Hawley worries that Sanford and Sullivan’s optimistic pieces will hurt AIDS awareness in the long run.
“I get the feeling when I read these stories that people are pausing in their battle, but I’m hopeful that they will get re-energized to make sure that these advantages are more universally enjoyed. At least in the beginning of his article, Andrew points out that not everybody is participating, but [that message] sort of gets diluted out after you read the whole article,” Hawley says.
In the District, gay white males with the wherewithal to follow complicated treatment regimens are no longer the big local AIDS story. Today, the city’s biggest at-risk population is poor, black, and often homeless.
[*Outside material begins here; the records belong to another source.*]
(* ===== verification/SecretBroker.v ===== *)
(** * Credential brokering

    [crates/core/src/secretbroker.rs]: the vault and the substitution of
    [{{secret:NAME}}] handles inside the strings of a JSON document. *)

From S2P Require Import Prelude Float Json Strings.

(* @src secretbroker.rs SecretVault *)
Abbreviation SecretVault := (gmap string string).

Module SecretVault.
(* @src secretbroker.rs SecretVault::new *)
Definition new : SecretVault := ∅.

(* @src secretbroker.rs SecretVault::insert *)
Definition insert (name value : string) (v : SecretVault) : SecretVault := <[name := value]> v.

(* @src secretbroker.rs SecretVault::get *)
Definition get (v : SecretVault) (name : string) : option string := v !! name.

(* @src secretbroker.rs SecretVault::is_empty *)
Definition is_empty (v : SecretVault) : bool := bool_decide (v = ∅).

(* @src secretbroker.rs SecretVault::len *)
Definition len (v : SecretVault) : nat := size v.

(* @src secretbroker.rs SecretVault::from_pairs *)
Definition from_pairs (spec : string) : SecretVault :=
  foldl (λ v pair,
           if is_empty_str (trim pair) then v
           else match split_once "=" pair with
                | Some (name, value) => insert (trim name) (trim value) v
                | None => v
                end) new (split_char "," spec).
End SecretVault.

(* @src secretbroker.rs Injection *)
Record Injection := mkInjection { replaced : nat; missing : list string }.

Definition no_injection : Injection := mkInjection 0 [].

(* @src secretbroker.rs OPEN *)
Definition OPEN : string := "{{secret:".
(* @src secretbroker.rs CLOSE *)
Definition CLOSE : string := "}}".

(** The [while let] loop on [rest]; [out] is the text emitted so far.  Every turn
    consumes at least the opening mark, so the length of the text is enough fuel. *)
Fixpoint replace_loop (fuel : nat) (vault : SecretVault) (inj : Injection)
    (out rest : string) : string * Injection :=
  match fuel with
  | O => (out +:+ rest, inj)
  | S fuel =>
      match split_once OPEN rest with
      | None => (out +:+ rest, inj)
      | Some (before, after) =>
          let out := out +:+ before in
          match split_once CLOSE after with
          | Some (name, rest) =>
              match SecretVault.get vault name with
              | Some secret =>
                  replace_loop fuel vault (mkInjection (S (replaced inj)) (missing inj))
                               (out +:+ secret) rest
              | None =>
                  replace_loop fuel vault (mkInjection (replaced inj) (missing inj ++ [name]))
                               (out +:+ OPEN +:+ name +:+ CLOSE) rest
              end
          | None => (out +:+ OPEN +:+ after, inj)
          end
      end
  end.

(* @src secretbroker.rs replace_handles *)
Definition replace_handles (s : string) (vault : SecretVault) (inj : Injection)
  : string * Injection :=
  replace_loop (S (String.length s)) vault inj "" s.

(* @src secretbroker.rs walk *)
Fixpoint walk (v : Value) (vault : SecretVault) (inj : Injection) : Value * Injection :=
  match v with
  | Str s =>
      if contains OPEN s then
        let '(s, inj) := replace_handles s vault inj in (Str s, inj)
      else (Str s, inj)
  | Arr items =>
      let '(items, inj) :=
        (fix go (l : list Value) (inj : Injection) : list Value * Injection :=
           match l with
           | [] => ([], inj)
           | it :: l =>
               let '(it, inj) := walk it vault inj in
               let '(l, inj) := go l inj in (it :: l, inj)
           end) items inj in (Arr items, inj)
  | Obj m =>
      let '(m, inj) :=
        (fix go (m : list (string * Value)) (inj : Injection)
           : list (string * Value) * Injection :=
           match m with
           | [] => ([], inj)
           | (k, val) :: m =>
               let '(val, inj) := walk val vault inj in
               let '(m, inj) := go m inj in ((k, val) :: m, inj)
           end) m inj in (Obj m, inj)
  | _ => (v, inj)
  end.

(* @src secretbroker.rs inject_secrets *)
Definition inject_secrets (v : Value) (vault : SecretVault) : Value * Injection :=
  walk v vault no_injection.

(** ** Correctness *)

(** A text as literals and handles, in order. *)
Inductive piece := Lit (s : string) | Handle (name : string).

Definition unparse_piece (p : piece) : string :=
  match p with Lit s => s | Handle n => OPEN +:+ n +:+ CLOSE end.
Fixpoint unparse (l : list piece) : string :=
  match l with [] => "" | p :: l => unparse_piece p +:+ unparse l end.

(** What the broker makes of a piece. *)
Definition fill (vault : SecretVault) (p : piece) : string :=
  match p with
  | Lit s => s
  | Handle n => default (OPEN +:+ n +:+ CLOSE) (vault !! n)
  end.
Fixpoint fill_all (vault : SecretVault) (l : list piece) : string :=
  match l with [] => "" | p :: l => fill vault p +:+ fill_all vault l end.

Definition handle_known (vault : SecretVault) (p : piece) : bool :=
  match p with Handle n => bool_decide (is_Some (vault !! n)) | Lit _ => false end.
Definition handle_unknown (vault : SecretVault) (p : piece) : option string :=
  match p with
  | Handle n => match vault !! n with None => Some n | Some _ => None end
  | Lit _ => None
  end.

Definition known (vault : SecretVault) (l : list piece) : nat :=
  length (filter (λ p, handle_known vault p = true) l).
Definition unknown (vault : SecretVault) (l : list piece) : list string :=
  omap (handle_unknown vault) l.

(** The reading of a text: it does not depend on the vault. *)
Fixpoint parse (fuel : nat) (s : string) : list piece :=
  match fuel with
  | O => [Lit s]
  | S fuel =>
      match split_once OPEN s with
      | None => [Lit s]
      | Some (a, after) =>
          match split_once CLOSE after with
          | Some (n, rest) => Lit a :: Handle n :: parse fuel rest
          | None => [Lit a; Lit (OPEN +:+ after)]
          end
      end
  end.

Definition pieces (s : string) : list piece := parse (S (String.length s)) s.

Lemma parse_unparse fuel s : unparse (parse fuel s) = s.
Proof.
  revert s. induction fuel as [|fuel IH]; intros s; cbn [parse].
  - simpl. by rewrite append_nil_r.
  - destruct (split_once OPEN s) as [[a after]|] eqn:E; [|simpl; by rewrite append_nil_r].
    apply split_once_some in E as ->.
    destruct (split_once CLOSE after) as [[n rest]|] eqn:E2;
      cbn [unparse unparse_piece]; [|by rewrite append_nil_r].
    apply split_once_some in E2 as ->. rewrite IH. by rewrite !append_assoc.
Qed.

(** A handle, opened and closed, occurs in the text. *)
Definition has_handle (s : string) : Prop := ∃ x n y, s = x +:+ OPEN +:+ n +:+ CLOSE +:+ y.

Definition well_read (p : piece) : Prop :=
  match p with Handle n => contains CLOSE n = false | Lit s => ¬ has_handle s end.

Lemma no_open_no_handle s : (∀ x y, s ≠ x +:+ OPEN +:+ y) → ¬ has_handle s.
Proof. intros H (x & n & y & E). by eapply H. Qed.

Lemma contains_false_iff pat s : contains pat s = false ↔ ∀ x y, s ≠ x +:+ pat +:+ y.
Proof.
  destruct (contains pat s) eqn:E.
  - apply contains_iff in E as (a & b & E). split; [done|]. intros H. by destruct (H a b).
  - split; [|done]. intros _ x y H. assert (contains pat s = true); [|congruence].
    apply contains_iff. eauto.
Qed.

(** Nothing that could be read as a handle is left in a literal. *)
Lemma parse_well_read fuel s : (String.length s < fuel)%nat → Forall well_read (parse fuel s).
Proof.
  revert s. induction fuel as [|fuel IH]; intros s Hf; [lia|]. cbn [parse].
  destruct (split_once OPEN s) as [[a after]|] eqn:E.
  - pose proof (split_once_first OPEN _ _ _ ltac:(discriminate) E) as Ha. apply split_once_some in E.
    destruct (split_once CLOSE after) as [[n rest]|] eqn:E2.
    + pose proof (split_once_first CLOSE _ _ _ ltac:(discriminate) E2) as Hn.
      apply split_once_some in E2. subst. rewrite !append_length in Hf. simpl in Hf.
      constructor; [exact (no_open_no_handle _ Ha)|].
      constructor; [by apply contains_false_iff|apply IH; lia].
    + constructor; [exact (no_open_no_handle _ Ha)|]. constructor; [|constructor].
      intros (x & m & y & H). rewrite <- (append_assoc x) in H.
      apply append_suffix in H as [z Hz]; [|rewrite append_length; lia].
      rewrite <- append_assoc in Hz. by apply (split_once_none _ _ E2) in Hz.
  - constructor; [|constructor]. by apply no_open_no_handle, split_once_none.
Qed.

Lemma known_handle vault n l :
  known vault (Handle n :: l)
  = (match vault !! n with Some _ => 1 | None => 0 end + known vault l)%nat.
Proof.
  unfold known. rewrite filter_cons. simpl. by destruct (vault !! n).
Qed.

Lemma known_lit vault s l : known vault (Lit s :: l) = known vault l.
Proof. done. Qed.

Lemma replace_loop_spec fuel vault inj out s :
  replace_loop fuel vault inj out s
  = (out +:+ fill_all vault (parse fuel s),
     mkInjection (replaced inj + known vault (parse fuel s))
                 (missing inj ++ unknown vault (parse fuel s))).
Proof.
  revert inj out s. induction fuel as [|fuel IH]; intros inj out s; cbn [replace_loop parse].
  - simpl. rewrite append_nil_r, Nat.add_0_r, app_nil_r. by destruct inj.
  - destruct (split_once OPEN s) as [[a after]|].
    2: { simpl. rewrite append_nil_r, Nat.add_0_r, app_nil_r. by destruct inj. }
    destruct (split_once CLOSE after) as [[n rest]|].
    2: { simpl. rewrite append_nil_r, Nat.add_0_r, app_nil_r, append_assoc. by destruct inj. }
    unfold SecretVault.get. rewrite known_lit, known_handle.
    unfold unknown. cbn [fill_all fill omap list_omap handle_unknown].
    destruct (vault !! n) as [secret|]; rewrite IH; simpl; rewrite !append_assoc; f_equal;
      f_equal; [lia|by rewrite <- app_assoc].
Qed.

(** Brokering a text replaces exactly its handles: the text reads as a sequence of
    literals, none of which contains a handle, and handles; every handle of a known
    name becomes its secret and is counted; every other byte, unknown handles
    included, is kept in place, and the unknown names are reported in order. *)
Theorem replace_handles_spec s vault inj :
  unparse (pieces s) = s ∧ Forall well_read (pieces s) ∧
  replace_handles s vault inj
  = (fill_all vault (pieces s),
     mkInjection (replaced inj + known vault (pieces s))
                 (missing inj ++ unknown vault (pieces s))).
Proof.
  split; [apply parse_unparse|]. split; [apply parse_well_read; lia|].
  apply replace_loop_spec.
Qed.

Lemma fill_all_empty l : fill_all ∅ l = unparse l.
Proof. induction l as [|[] l IH]; simpl; [done|by rewrite IH|]. by rewrite lookup_empty, IH. Qed.

(** The document with every string blanked: keys, order, numbers and nesting. *)
Fixpoint skeleton (v : Value) : Value :=
  match v with
  | Str _ => Str ""
  | Arr l => Arr (map skeleton l)
  | Obj m => Obj (map (λ p, (p.1, skeleton p.2)) m)
  | _ => v
  end.

(** The two inner loops of [walk]. *)
Definition walk_items (vault : SecretVault) :=
  fix go (l : list Value) (inj : Injection) : list Value * Injection :=
    match l with
    | [] => ([], inj)
    | it :: l =>
        let '(it, inj) := walk it vault inj in
        let '(l, inj) := go l inj in (it :: l, inj)
    end.

Definition walk_members (vault : SecretVault) :=
  fix go (m : list (string * Value)) (inj : Injection) : list (string * Value) * Injection :=
    match m with
    | [] => ([], inj)
    | (k, val) :: m =>
        let '(val, inj) := walk val vault inj in
        let '(m, inj) := go m inj in ((k, val) :: m, inj)
    end.

Lemma walk_items_eq vault l inj :
  walk (Arr l) vault inj = (Arr (walk_items vault l inj).1, (walk_items vault l inj).2).
Proof.
  change (walk (Arr l) vault inj)
    with (let '(items, inj) := walk_items vault l inj in (Arr items, inj)).
  by destruct (walk_items vault l inj).
Qed.

Lemma walk_members_eq vault m inj :
  walk (Obj m) vault inj = (Obj (walk_members vault m inj).1, (walk_members vault m inj).2).
Proof.
  change (walk (Obj m) vault inj)
    with (let '(m, inj) := walk_members vault m inj in (Obj m, inj)).
  by destruct (walk_members vault m inj).
Qed.

(** Brokering a document touches only the contents of its strings: keys, order,
    nesting, numbers and booleans are kept; and with an empty vault the document
    itself is returned. *)
Theorem inject_preserves v vault inj :
  skeleton (walk v vault inj).1 = skeleton v ∧ (walk v ∅ inj).1 = v.
Proof.
  revert inj. induction v as [| | |s|l IH|m IH] using Value_ind'; intros inj; try done.
  - simpl. destruct (contains OPEN s); [|done].
    destruct (replace_handles_spec s vault inj) as (_ & _ & ->).
    destruct (replace_handles_spec s ∅ inj) as (Hu & _ & ->).
    simpl. by rewrite fill_all_empty, Hu.
  - split.
    + rewrite walk_items_eq. simpl. f_equal.
      revert inj. induction IH as [|x l Hx _ IHl]; intros inj; [done|]. simpl.
      pose proof (proj1 (Hx inj)). destruct (walk x vault inj) as [x' inj1]. simpl in *.
      pose proof (IHl inj1). destruct (walk_items vault l inj1). simpl in *. congruence.
    + rewrite walk_items_eq. simpl. f_equal.
      revert inj. induction IH as [|x l Hx _ IHl]; intros inj; [done|]. simpl.
      pose proof (proj2 (Hx inj)). destruct (walk x ∅ inj) as [x' inj1]. simpl in *.
      pose proof (IHl inj1). destruct (walk_items ∅ l inj1). simpl in *. congruence.
  - split.
    + rewrite walk_members_eq. simpl. f_equal.
      revert inj. induction IH as [|[k x] l Hx _ IHl]; intros inj; [done|]. simpl in *.
      pose proof (proj1 (Hx inj)). destruct (walk x vault inj) as [x' inj1]. simpl in *.
      pose proof (IHl inj1). destruct (walk_members vault l inj1). simpl in *. congruence.
    + rewrite walk_members_eq. simpl. f_equal.
      revert inj. induction IH as [|[k x] l Hx _ IHl]; intros inj; [done|]. simpl in *.
      pose proof (proj2 (Hx inj)). destruct (walk x ∅ inj) as [x' inj1]. simpl in *.
      pose proof (IHl inj1). destruct (walk_members ∅ l inj1). simpl in *. congruence.
Qed.

Example inject_ex :
  inject_secrets (Obj [("a", Str "Bearer {{secret:gh}} {{secret:x}}"); ("n", Null)])
                 (SecretVault.from_pairs " gh = tok ,, bad ")
  = (Obj [("a", Str "Bearer tok {{secret:x}}"); ("n", Null)], mkInjection 1 ["x"]).
Proof. vm_compute. reflexivity. Qed.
“There is some question whether it’s ethical to prescribe these drugs for homeless people because they require a level of compliance that’s very difficult to achieve even if you aren’t on the street,” Cox points out. If a person is noncompliant, he runs the risk of allowing the virus to mutate—which raises the specter of a virus loose in the street population that is resistant to protease inhibitors. Transmission of AZT-resistant strains of the virus is a scientific fact. “All it takes is some people who don’t follow through, who are sexually promiscuous, and suddenly there is a virus out there that is already protease-resistant,” adds Hogan.
“I think that what Sullivan is doing is very parallel to what a number or researchers have been doing. They won’t come out and say that they have a cure, but they are certainly suggesting it between the lines. And they are all doing it for the same reason….We are all very desperate for some good news,” says Hogan.
Sanford’s Journal diary was a jarring departure for the nation’s daily business paper. Even a few years ago, who would have predicted that the Journal would use its front page to showcase a first-person piece in which a Journal editor admits he may have been infected during anonymous sex at a bathhouse in the East Village? The publication of his story clearly demonstrates AIDS’s transformational power in contemporary culture. It’s too bad that in deciding to publish the story, the Journal didn’t hold it to the same standards of fact and precision that most every other story in the paper meets.
Sullivan’s story is much more difficult to fault, in part because he does a good job of anticipating his critics. And from a literary standpoint, Sullivan’s story is a sprawling, majestic thing to behold. He manages to weave a thread through the Holocaust, circuit parties, AIDS conferences, and personal anecdotage to elegantly demonstrate how AIDS engendered mainstream acceptance of homosexuality and forced gay men to go beyond self-seeking. It would have been a tremendous read with less dramatic packaging—the pages were stamped with a little tombstone at the top that read “After AIDS”—but the Times Magazine was clearly interested in putting its readers on notice that this was not just another AIDS story.
Even those who find fault with the message are thrilled by what is happening to the health of the messengers. Hope is such a precious commodity in the AIDS community that most people will take it any way it comes.
“I’ll be very frank. I know a lot of upper-middle-class gay males that I very much want to live, and if I can see them cured and no one else right now, I will take that and then keep working on everybody else,” says Cox. “I don’t think anybody is of the mind that we shouldn’t take the cure until there is a cure for everybody.”